Li Jingda não estava satisfeito, mas a decisão tinha o apoio do soberano, dos dois primeiros-ministros, do ministro-chefe Guo Congyi e do general Wang Yan; não lhe restou alternativa senão cumprir as ordens.
Quando os três exércitos estavam à beira do rio Hengjiang, chegaram notícias do norte: duas vitórias consecutivas em Huaizhou, com grandes perdas para o exército de Yan do Norte.
Li Jingda ficou radiante; enviou imediatamente ordem para que os exércitos suspendessem o avanço, e pediu aos ministros aliados que solicitassem ao soberano o retorno das tropas para Yongjia.

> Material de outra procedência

(* ===== verification/SoftwareProtocol.v ===== *)
(** What passes over a BlueFieldSoftware do: the edges of its phases and the end of
    its finalizer, what Ready says of its firmware versions, and two loops a run of
    passes cannot leave. *)

From S2P Require Import Prelude.
From S2P Require Import Meta.
From S2P Require Import Conditions.
From S2P Require Import DPUTypes.
From S2P Require Import DPUSetTypes.
From S2P Require Import WriteLog.
From S2P Require Import DownloadTasks.
From S2P Require Import BFBTypes.
From S2P Require Import SoftwareTypes.
From S2P Require Import SoftwareDownload.
From S2P Require Import SoftwareExtract.
From S2P Require Import SoftwareStates.

(** ** The edges of the phases *)

Definition same_software (b b' : BlueFieldSoftware) : Prop :=
  bfs_Name b' = bfs_Name b ∧ bfs_Namespace b' = bfs_Namespace b ∧ bfs_UID b' = bfs_UID b ∧ bfs_Spec b' = bfs_Spec b ∧
  bfs_DeletionTimestamp b' = bfs_DeletionTimestamp b ∧ bfs_Finalizers b' = bfs_Finalizers b.

Lemma same_software_refl b : same_software b b.
Proof. done. Qed.
Lemma same_software_trans a b c : same_software a b → same_software b c → same_software a c.
Proof. unfold same_software. naive_solver congruence. Qed.

Definition software_phases : list string :=
  [BlueFieldSoftwareDownloading; BlueFieldSoftwareExtracting; BlueFieldSoftwareReady; BlueFieldSoftwareDeleting; BlueFieldSoftwareError].
(** Where a pass goes from a phase, apart from staying and from Deleting. *)
Definition software_edges (p : string) : list string :=
  if bool_decide (p = BlueFieldSoftwareDownloading) then [BlueFieldSoftwareExtracting; BlueFieldSoftwareError]
  else if bool_decide (p = BlueFieldSoftwareExtracting) then [BlueFieldSoftwareReady; BlueFieldSoftwareError]
  else if bool_decide (p = BlueFieldSoftwareReady) then [BlueFieldSoftwareDownloading]
  else if bool_decide (p = BlueFieldSoftwareError) then [BlueFieldSoftwareDownloading]
  else if bool_decide (p = BlueFieldSoftwareDeleting) then []
  else [BlueFieldSoftwareDownloading].

Section Pass.
Context {API : MetaAPI} {FA : FinalizerAPI} {W : Type} {C : BFBClient W} {S : SoftwareClient W} {U : URLs} {R : MapRange} {J : UnpackJSON}.
Context (now : Time).
Local Abbreviation Handled := (BlueFieldSoftware * option GoError)%type.
Implicit Types (b : BlueFieldSoftware) (s : SoftwareMemory * W).

(** The process has a download of a component of the software that ended as cancelled. *)
Definition download_cancelled (m : SoftwareMemory) b : Prop :=
  ∃ c f err, c ∈ specComponentUnits b ∧ DownloadingTaskMap m !! componentTaskName b c = Some (TFuture f) ∧
    futures m !! f ≫= fu_Result = Some (Some err) ∧ err_kind err = KCanceled.

(** Where a pass that starts with the memory [m] may go. *)
Definition software_goes (m : SoftwareMemory) b b' : Prop :=
  bfs_Phase b' = bfs_Phase b ∨ bfs_Phase b' ∈ software_edges (bfs_Phase b) ∨
  bfs_Phase b' = BlueFieldSoftwareDeleting ∧
    (bfs_isDeleting b = true ∨ bfs_Phase b = BlueFieldSoftwareDownloading ∧ download_cancelled m b).
Definition software_ok (m : SoftwareMemory) b b' : Prop := same_software b b' ∧ software_goes m b b'.
(** The order of [SortRanges]: family, start, end. *)
Definition range_le (a b : IPRange) : Prop :=
  match (BitLen (ip_Start a) ?= BitLen (ip_Start b))%Z with
  | Lt => True
  | Gt => False
  | Eq => match Addr_Compare (ip_Start a) (ip_Start b) with
          | Lt => True
          | Gt => False
          | Eq => addr_le (ip_End a) (ip_End b) = true
          end
  end.
#[export] Instance range_le_dec : RelDecision range_le.
Proof. intros a b. unfold range_le. destruct (_ ?= _)%Z; try apply _. destruct (Addr_Compare _ _); apply _. Defined.
Definition SortRanges (ranges : list IPRange) : list IPRange := merge_sort range_le ranges.

(** The loop of [MergeRanges]: [last] is the last range of the result so far. *)
Definition joins (last r : IPRange) : bool :=
  Overlaps last r ||
  (sameFamily last r && (let next := Addr_Next (ip_End last) in IsValid next && addr_le (ip_Start r) next)).
Fixpoint merge_ranges (last : IPRange) (ranges : list IPRange) : list IPRange :=
  match ranges with
  | [] => [last]
  | r :: ranges =>
      if joins last r then merge_ranges (if addr_lt (ip_End last) (ip_End r) then mkIPRange (ip_Start last) (ip_End r) else last) ranges
      else last :: merge_ranges r ranges
  end.
Definition MergeRanges (ranges : list IPRange) : list IPRange :=
  match SortRanges ranges with [] => [] | r :: ranges => merge_ranges r ranges end.

(** What is left of [existing] around [sub]. *)
Definition split_range (sub existing : IPRange) : list IPRange :=
  if negb (Overlaps existing sub) then [existing]
  else
    (if addr_lt (ip_Start existing) (ip_Start sub) then
       let end_ := Addr_Prev (ip_Start sub) in if IsValid end_ then [mkIPRange (ip_Start existing) end_] else []
     else []) ++
    (if addr_lt (ip_End sub) (ip_End existing) then
       let start := Addr_Next (ip_End sub) in if IsValid start then [mkIPRange start (ip_End existing)] else []
     else []).
Definition SubtractRange (ranges : list IPRange) (sub : IPRange) : list IPRange := ranges ≫= split_range sub.
Fixpoint exclude (remaining allocated : list IPRange) : list IPRange :=
  match allocated with
  | [] => remaining
  | a :: allocated =>
      let remaining := SubtractRange remaining a in
      match remaining with [] => [] | _ => exclude remaining allocated end
  end.
Definition ExcludeRanges (parent : IPRange) (allocated : list IPRange) : list IPRange := exclude [parent] allocated.

(** ** Plain addresses and their positions *)

Definition plain (a : Addr) : Prop := addr_wf a ∧ addr_zone a = "".
Definition position (a : Addr) : Z := ((if Is6 a then 2 ^ 64 else 0) + addr_value a)%Z.
Record range_ok (r : IPRange) : Prop := {
  ok_start : plain (ip_Start r);
  ok_end : plain (ip_End r);
  ok_family : BitLen (ip_End r) = BitLen (ip_Start r);
  ok_order : (addr_value (ip_Start r) <= addr_value (ip_End r))%Z }.
Definition to_block (r : IPRange) : blockIndexRange := mkBlocks (position (ip_Start r)) (position (ip_End r)).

No entanto, Xiao Wangzhi, em seu relatório, enfatizou alguns pontos, entre eles, a insuficiência de forças em Huaizhou para enfrentar os próximos combates, solicitando um aumento de dois ou três mil soldados além do contingente original.
O que Qin Zheng acabara de relatar era justamente o apoio ao pedido de Xiao Wangzhi.
Após concluir, Qin Zheng curvou-se diante do soberano e retirou-se para um canto, como sempre fazia nas sessões do conselho.
Se não fosse questionado pelo soberano, jamais pronunciaria palavra além do necessário; era raro vê-lo tomar iniciativa, como naquele dia ao apoiar Xiao Wangzhi.
Por ser raro, os grandes ministros presentes tratavam com cautela.
Sabiam bem o prestígio de Qin Zheng perante o soberano; muitas vezes, sua opinião era a voz do próprio imperador.
O imperador estava inclinado a apoiar Xiao Wangzhi na contraofensiva ao norte?
Essa ideia girava na mente de Li Jingda; embora desaprovasse, não ousava opor-se abertamente, afinal, as tropas paradas ao sul do Hengjiang eram suas, e seria imprudente ser o primeiro a contestar. Por isso, lançou um olhar discreto a Liu Shouguang.
Se fossem enviar mais reforços para Huaizhou, teriam de recorrer aos seis exércitos do Sul sob comando de Liu Shouguang; ele não poderia simplesmente ignorar a questão.
Contudo, Liu Shouguang, alguns anos mais velho que Li Jingda, mantinha os olhos fixos no chão, como se ali houvesse uma beleza incomparável.
O silêncio dominava o salão.
Após alguns instantes, a voz serena do soberano soou aos ouvidos: “Deixe-se essa questão de lado por ora; discutam primeiro as recompensas para os soldados da fronteira.”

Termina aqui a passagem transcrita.